◆ **TASK GOAL**: Give back each line of the material that contains the word "returned".

◆ **SUPPLIED MATERIAL**:

(** * Loan calculator: the amortization and projection engine of script.js

    A shallow embedding of the numeric core of the loan calculator
    (EMI solver, payoff-horizon solver, amortization table, duration
    comparison, SIP projection) and the properties its specification states.

    Number model.  The specification describes every amount and rate as a
    decimal quantity, and the embedding follows it: a JavaScript number is
    modelled as an exact rational ([Q]), the arithmetic operators are the
    field operations, comparisons are the boolean comparisons of [Q], and
    [===] on numbers is [Qeq_bool].  The
    two non-finite values the source manipulates explicitly are modelled
    explicitly: the [Infinity] returned by [calculateMonthsToClose] is a
    constructor of its result type, and the [Infinity] that initialises
    [minInterest] is the [None] of an option.  A division whose divisor is
    zero is the only way exact arithmetic leaves the finite numbers, and the
    single [isFinite] test of the source is modelled by testing that
    divisor.

    Rounding of IEEE-754 doubles is outside this model.  The statements about
    loops, caps, guards, tables and selections are made for any payment, so
    they hold of whatever number the EMI solver returned; the statements
    that use the value of the EMI or SIP formula assume a [Math.pow] that is
    exact at whole exponents, and say so.  The two closed formulas are also
    where the doubles of the source leave exact arithmetic by more than
    rounding: once the rate is so small that [1 + monthlyRate] rounds to 1
    the powers cancel.  They are embedded a second time over binary64
    numbers (module [Binary64]) and evaluated there. *)

From Stdlib Require Import QArith Qround Qpower ZArith List Bool Lia Lqa.
From Stdlib Require Import Sorting.Sorted Sorting.Permutation.
From Corelib Require Import PrimFloat.
Import ListNotations.

Local Open Scope Q_scope.

(** ** Host primitives *)

(** [x < y] on numbers. *)
Definition Qlt_bool (x y : Q) : bool := negb (Qle_bool y x).

(** [Math.max(x, y)]. *)
Definition Math_max (x y : Q) : Q := if Qle_bool x y then y else x.

(** [Math.ceil(x)]: the least integer not below [x]. *)
Definition Math_ceil (x : Q) : Z := Qceiling x.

◆ **WRITTEN RESPONSE**:
    explicitly: the [Infinity] returned by [calculateMonthsToClose] is a
    they hold of whatever number the EMI solver returned; the statements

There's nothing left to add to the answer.